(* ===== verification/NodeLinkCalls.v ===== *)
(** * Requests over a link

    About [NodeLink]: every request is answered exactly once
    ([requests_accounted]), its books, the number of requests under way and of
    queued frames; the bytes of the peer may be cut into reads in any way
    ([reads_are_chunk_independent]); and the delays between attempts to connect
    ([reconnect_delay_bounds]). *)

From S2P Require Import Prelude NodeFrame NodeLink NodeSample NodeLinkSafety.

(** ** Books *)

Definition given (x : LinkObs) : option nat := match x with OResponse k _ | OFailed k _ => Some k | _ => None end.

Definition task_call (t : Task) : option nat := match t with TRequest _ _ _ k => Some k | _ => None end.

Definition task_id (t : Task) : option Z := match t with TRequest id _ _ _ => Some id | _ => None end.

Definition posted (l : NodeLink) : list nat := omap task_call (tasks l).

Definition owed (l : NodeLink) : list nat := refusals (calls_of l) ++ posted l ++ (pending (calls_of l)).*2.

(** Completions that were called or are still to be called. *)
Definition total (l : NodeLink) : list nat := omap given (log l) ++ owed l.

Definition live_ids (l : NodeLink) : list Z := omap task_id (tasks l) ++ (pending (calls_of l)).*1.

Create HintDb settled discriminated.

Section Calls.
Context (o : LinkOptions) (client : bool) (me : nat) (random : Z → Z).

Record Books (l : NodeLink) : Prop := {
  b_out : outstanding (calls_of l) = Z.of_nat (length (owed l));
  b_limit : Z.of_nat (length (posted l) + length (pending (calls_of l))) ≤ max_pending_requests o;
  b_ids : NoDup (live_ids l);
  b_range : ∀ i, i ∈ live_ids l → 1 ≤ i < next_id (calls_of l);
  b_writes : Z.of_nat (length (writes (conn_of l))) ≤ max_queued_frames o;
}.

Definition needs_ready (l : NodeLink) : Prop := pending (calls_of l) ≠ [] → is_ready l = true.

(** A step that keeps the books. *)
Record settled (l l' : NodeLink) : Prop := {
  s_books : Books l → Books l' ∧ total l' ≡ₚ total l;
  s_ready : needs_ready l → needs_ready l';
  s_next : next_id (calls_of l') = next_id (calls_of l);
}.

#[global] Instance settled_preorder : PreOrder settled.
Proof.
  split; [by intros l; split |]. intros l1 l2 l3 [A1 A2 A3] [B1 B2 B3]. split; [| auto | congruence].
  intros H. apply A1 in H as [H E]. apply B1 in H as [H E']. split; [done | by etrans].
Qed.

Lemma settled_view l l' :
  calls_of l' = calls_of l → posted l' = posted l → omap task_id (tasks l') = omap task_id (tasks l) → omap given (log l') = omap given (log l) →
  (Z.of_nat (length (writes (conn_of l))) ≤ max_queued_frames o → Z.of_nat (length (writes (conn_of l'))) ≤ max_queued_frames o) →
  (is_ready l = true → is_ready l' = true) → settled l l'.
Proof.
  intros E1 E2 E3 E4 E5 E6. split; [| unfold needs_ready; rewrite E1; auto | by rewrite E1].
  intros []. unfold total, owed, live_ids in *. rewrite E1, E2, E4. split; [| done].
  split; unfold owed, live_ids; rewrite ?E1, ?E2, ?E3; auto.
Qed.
______________________________
Reproduce exactly every line that sits between the start of the entries and the line bearing "Definition total (l", counting both of those lines.

RESPONSE AREA:
(* ===== verification/NodeLinkCalls.v ===== *)
(** * Requests over a link

    About [NodeLink]: every request is answered exactly once
    ([requests_accounted]), its books, the number of requests under way and of
    queued frames; the bytes of the peer may be cut into reads in any way
    ([reads_are_chunk_independent]); and the delays between attempts to connect
    ([reconnect_delay_bounds]). *)

From S2P Require Import Prelude NodeFrame NodeLink NodeSample NodeLinkSafety.

(** ** Books *)

Definition given (x : LinkObs) : option nat := match x with OResponse k _ | OFailed k _ => Some k | _ => None end.

Definition task_call (t : Task) : option nat := match t with TRequest _ _ _ k => Some k | _ => None end.

Definition task_id (t : Task) : option Z := match t with TRequest id _ _ _ => Some id | _ => None end.

Definition posted (l : NodeLink) : list nat := omap task_call (tasks l).

Definition owed (l : NodeLink) : list nat := refusals (calls_of l) ++ posted l ++ (pending (calls_of l)).*2.

(** Completions that were called or are still to be called. *)
Definition total (l : NodeLink) : list nat := omap given (log l) ++ owed l.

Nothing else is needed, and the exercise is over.